The Council for Accreditation of Counseling and Related Educational Programs (CACREP, 2009) has developed standards for graduate programs training mental health counselors. Standard A.3 of the Clinical Mental Health Counseling core specialty states that an accredited graduate program “understands the roles and functions of clinical mental health counselors in various practice settings and importance of relationship between counselors and other professionals including interdisciplinary teams” (p. 29).

The Substance Abuse and Mental Health Services Association (SAMHSA) has defined competencies for integrated behavioral health and primary care (Hoge et al., 2014) that closely mirror those set out in the Core Competencies for Interprofessional Collaborative Practice (IPEC), developed for health care providers in general (IPEC, 2016). IPEC focuses on three areas: competencies, IPE, and interprofessional collaboration. The SAMHSA has defined competencies specifically for mental health providers who work in integrative care. The SAMHSA Center for Integrated Health Solutions encourages professionalism and provides training and resources for mental health providers working in integrative care with primary care providers, including doctors and nurses (Hoge et al., 2014). Given this endorsement of education in collaboration at a professional level, the application of IPE to the training of preprofessional students aiming at a career in mental health counseling seems merited.

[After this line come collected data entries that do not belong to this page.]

(** * Settlement of shared trip expenses ([app.py])

    A shallow embedding of [resolve_expenses] and of the [Payer] data class,
    together with the properties of the greedy settlement loop.

    Numbers.  The program computes on Python [float]s, that is on IEEE
    binary64 numbers.  A float is embedded as the rational ([Q], kept in
    lowest terms) it denotes, and the program is embedded in two arithmetics.

    - Binary64 arithmetic ([fp_resolve_expenses] and the other [fp_]
      functions): [x - y] and [x + y] are the exact results rounded to the
      nearest double, ties to even ([b64]); [round(x, n)] is the double
      nearest to the exact value of [x] rounded to [n] decimals, ties to
      even, as CPython computes it; [abs], [min], unary minus and the
      comparisons are exact on doubles.  Infinities and NaNs are left out.
    - Exact arithmetic ([resolve_expenses] and the functions without
      prefix): the same program with no rounding in [-] and [+], and with
      [round] returning the decimal itself.  The two runs agree as long as
      every result is a double; the exact run is also what the binary64 run
      is measured against.

    Printing.  The transfers are printed with [rprint], which reads its
    argument as console markup and raises on text it cannot read as such.
    In the binary64 embedding the printer is a parameter and the result
    records whether it raised.

    Objects.  [payers] is a Python list of mutable [Payer] objects.  The two
    loops walk the same list (forwards and backwards) and update the objects
    in place, so the list is embedded as a store indexed by position and the
    loops carry positions: reading [payer.cashflow] is a lookup in the current
    store, and [payer.cashflow -= amount] is an update at that position. *)

From Stdlib Require Import QArith Qabs Qminmax Qround Qreduction Lqa Qpower.
From stdpp Require Import base list strings sorting.

Local Open Scope Q_scope.

(** ** Numbers, in exact arithmetic

    [round] gives the decimal nearest to its argument, [fsub] and [fadd] the
    exact difference and sum. *)

Definition PRECISION : nat := 2.

(** [x < y] on numbers, as a test. *)
Definition Qlt_bool (x y : Q) : bool := negb (Qle_bool y x).

(** [10 ** ndigits]. *)
Fixpoint pow10 (ndigits : nat) : positive :=
  match ndigits with
  | O => 1%positive
  | S n => (10 * pow10 n)%positive
  end.

(** Nearest integer, ties to the even one. *)
Definition round_half_even (t : Q) : Z :=
  let f := Qfloor t in
  match Qcompare (t - inject_Z f) (1 # 2) with
  | Lt => f
  | Gt => (f + 1)%Z
  | Eq => if Z.even f then f else (f + 1)%Z
  end.

(** [round(number, ndigits)] in exact arithmetic: the decimal nearest to
    [number], ties to even.  On floats this decimal is rounded once more, to
    a double ([fp_round]). *)
Definition round (number : Q) (ndigits : nat) : Q :=
  Qred (round_half_even (number * inject_Z (Z.pos (pow10 ndigits))) # pow10 ndigits).

(** [x - y] and [x + y] in exact arithmetic; [fp_sub] and [fp_add] are the
    operations on floats. *)
Definition fsub (x y : Q) : Q := Qred (x - y).
Definition fadd (x y : Q) : Q := Qred (x + y).

(** ** The [Payer] data class *)

Record Payer := mkPayer {
  name : string;
  spent : Q;
  cashflow : Q
}.

(** Property [owes_money]: [round(self.cashflow, PRECISION) > 0]. *)
Definition owes_money (p : Payer) : bool :=
  Qlt_bool 0 (round (cashflow p) PRECISION).

(** Property [is_owed_money]: [round(self.cashflow, PRECISION) < 0]. *)
Definition is_owed_money (p : Payer) : bool :=
  Qlt_bool (round (cashflow p) PRECISION) 0.

(** One printed line [f"{payer.name} {amount_exchanged} -> {recipient.name}"]. *)
Record Transfer := mkTransfer {
  t_from : string;
  t_amount : Q;
  t_to : string
}.

(** ** [payers.sort(key=lambda p: -p.cashflow)]

    [list.sort] is stable and compares keys with [<] only.  A stable sort has
    one possible result, which insertion from the right computes: an element
    goes in front of the first element whose key is not smaller than its own. *)

Definition sort_key (p : Payer) : Q := - cashflow p.

Fixpoint insert_sorted (x : Payer) (l : list Payer) : list Payer :=
  match l with
  | [] => [x]
  | y :: l' =>
      if Qlt_bool (sort_key y) (sort_key x) then y :: insert_sorted x l'
      else x :: y :: l'
  end.

Fixpoint sort_payers (l : list Payer) : list Payer :=
  match l with
  | [] => []
  | x :: l' => insert_sorted x (sort_payers l')
  end.

(** ** The settlement loops *)

(** What the run has produced so far: the lines printed by the loop body and
    the current contents of the [payers] list. *)
Record State := mkState {
  printed : list Transfer;
  payers : list Payer
}.

Definition pay (amount : Q) (p : Payer) : Payer :=
  mkPayer (name p) (spent p) (fsub (cashflow p) amount).

Definition receive (amount : Q) (p : Payer) : Payer :=
  mkPayer (name p) (spent p) (fadd (cashflow p) amount).

(** [amount_exchanged], after both assignments. *)
Definition amount_exchanged (payer recipient : Payer) : Q :=
  round (Qmin (Qabs (cashflow payer)) (Qabs (cashflow recipient))) PRECISION.

(** The mutation at the end of the loop body: the payer's object first,
    then the recipient's (which is the same object when [i = j]). *)
Definition apply_transfer (i j : nat) (amount : Q) (ps : list Payer) : list Payer :=
  alter (receive amount) j (alter (pay amount) i ps).

(** Body of the inner loop for the payer at position [i] and the recipient at
    position [j], in exact arithmetic and with a printer that takes the
    line; [fp_pair_step] is the body on floats with any printer. *)
Definition pair_step (i j : nat) (s : State) : State :=
  match payers s !! i, payers s !! j with
  | Some payer, Some recipient =>
      let amount := amount_exchanged payer recipient in
      if Qeq_bool amount 0 then s
      else mkState (printed s ++ [mkTransfer (name payer) amount (name recipient)])
                   (apply_transfer i j amount (payers s))
  | _, _ => s
  end.

(** One pull from [filter(lambda p: p.is_owed_money, reversed(payers))]: the
    test is made on the object as it is when the iterator reaches it. *)
Definition recipient_step (i : nat) (s : State) (j : nat) : State :=
  match payers s !! j with
  | Some recipient => if is_owed_money recipient then pair_step i j s else s
  | None => s
  end.

(** The inner [for] over the positions [js]. *)
Definition inner_loop (i : nat) (js : list nat) (s : State) : State :=
  fold_left (recipient_step i) js s.

(** [reversed(payers)] visits the positions from the last to the first. *)
Definition reversed_positions (s : State) : list nat :=
  rev (seq 0 (length (payers s))).

(** One pull from [filter(lambda p: p.owes_money, payers)], followed by the
    whole inner loop when the test passes. *)
Definition payer_step (s : State) (i : nat) : State :=
  match payers s !! i with
  | Some payer =>
      if owes_money payer then inner_loop i (reversed_positions s) s else s
  | None => s
  end.

(** The outer [for] over [positions]. *)
Definition outer_loop (positions : list nat) (s : State) : State :=
  fold_left payer_step positions s.

(** The rows of the [expenses] frame: [(name, spent, cashflow)]. *)
Definition Row : Type := string * Q * Q.

Definition payer_of_row (r : Row) : Payer :=
  let '(n, sp, cf) := r in mkPayer n sp cf.

(** [resolve_expenses]: the result holds the transfer lines in the order
    they are printed and the payers as the final report lists them. *)
Definition resolve_expenses (expenses : list Row) : State :=
  let ps := sort_payers (map payer_of_row expenses) in
  outer_loop (seq 0 (length ps)) (mkState [] ps).

(** ** Vocabulary of the properties *)

(** Half a unit in the last place kept by [round(_, PRECISION)], that is
    [10 ** -PRECISION / 2] with [PRECISION = 2]. *)
Definition half_unit : Q := 1 # 200.

(** The multiples of [10 ** -PRECISION]. *)
Definition on_grid (x : Q) : Prop := exists k : Z, x == k # pow10 PRECISION.

(** Sum of the balances of a list of payers. *)
Definition total (ps : list Payer) : Q :=
  fold_right Qplus 0 (map cashflow ps).

(** One exchange of the loop body, by positions in the [payers] list. *)
Record Event := mkEvent {
  ev_payer : nat;
  ev_recipient : nat;
  ev_amount : Q
}.

Definition apply_event (e : Event) (ps : list Payer) : list Payer :=
  apply_transfer (ev_payer e) (ev_recipient e) (ev_amount e) ps.

Definition name_at (ps : list Payer) (k : nat) : string :=
  from_option name EmptyString (ps !! k).

(** The line printed for an exchange. *)
Definition line_of (ps : list Payer) (e : Event) : Transfer :=
  mkTransfer (name_at ps (ev_payer e)) (ev_amount e) (name_at ps (ev_recipient e)).

(** An exchange as the loop body makes it in the store [ps]: the payer owes
    money, the recipient is owed money, and the amount is the rounded smaller
    absolute balance, which is not zero. *)
Definition enabled (ps : list Payer) (e : Event) : Prop :=
  exists payer recipient,
    ps !! ev_payer e = Some payer /\ ps !! ev_recipient e = Some recipient
    /\ owes_money payer = true /\ is_owed_money recipient = true
    /\ ev_amount e = amount_exchanged payer recipient
    /\ ~ ev_amount e == 0.

(** A sequence of exchanges, each made in the store left by the one before
    and each satisfying [P] in the store where it is made. *)
Inductive exchanges (P : list Payer -> Event -> Prop) :
    list Payer -> list Event -> list Payer -> Prop :=
  | run_nil ps : exchanges P ps [] ps
  | run_cons ps e evs ps' :
      P ps e -> exchanges P (apply_event e ps) evs ps' ->
      exchanges P ps (e :: evs) ps'.

(** The sequences the loop body can make. *)
Abbreviation run := (exchanges enabled).

(** The order of the visits: payers by increasing position and, for one
    payer, recipients by decreasing position. *)
Definition before (e1 e2 : Event) : Prop :=
  (ev_payer e1 < ev_payer e2)%nat
  \/ (ev_payer e1 = ev_payer e2 /\ (ev_recipient e2 < ev_recipient e1)%nat).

Nursing Education and Interprofessional Education

According to the International Council of Nurses (2002), “Nursing encompasses autonomous and collaborative care of individuals of all ages, families, groups and communities, sick or well and in all settings” (p. 618). Nursing students need to learn how to practice in such health care settings. Incorporating IPE into nursing education at undergraduate and graduate levels is an obvious solution.

Best Practices in Teaching Interprofessional Collaboration

Bridges, Davidson, Odegard, Maki, and Tomkowiak (2011) describe three interprofessional models representing a didactic program, an interprofessional simulation experience, and a community-based experience. The didactic program focuses on interprofessional team-building skills, knowledge of professions, patient-centered care, service learning, the impact of culture on health care delivery, and an interprofessional clinical component. The interprofessional simulation experience describes clinical simulations to develop skills in communication and leadership. The community-based experience demonstrates how interprofessional collaborations provide service to patients and how availability of resources affects one’s health status.

One common form of interprofessional simulation experience is role-play. IPE using role-play (e.g., to practice bedside manner and communication between health care professionals) to endorse teamwork can increase patient safety and promote communication (Gordon, 2014). To enhance the performance and effectiveness of the role-play in simulating real-life situations, health care professionals and sometimes drama students or amateur actors can be assigned to play doctors, nurses, mental health counselors, and other personnel.

The CMH program focuses on recovery, with lived experience of mental health problems. An aim of CMH is that learners would change their practice in line with contemporary models of mental health care, which involves implementing new skills in interprofessional working, and interventions such as cognitive behavioral therapy in working with families.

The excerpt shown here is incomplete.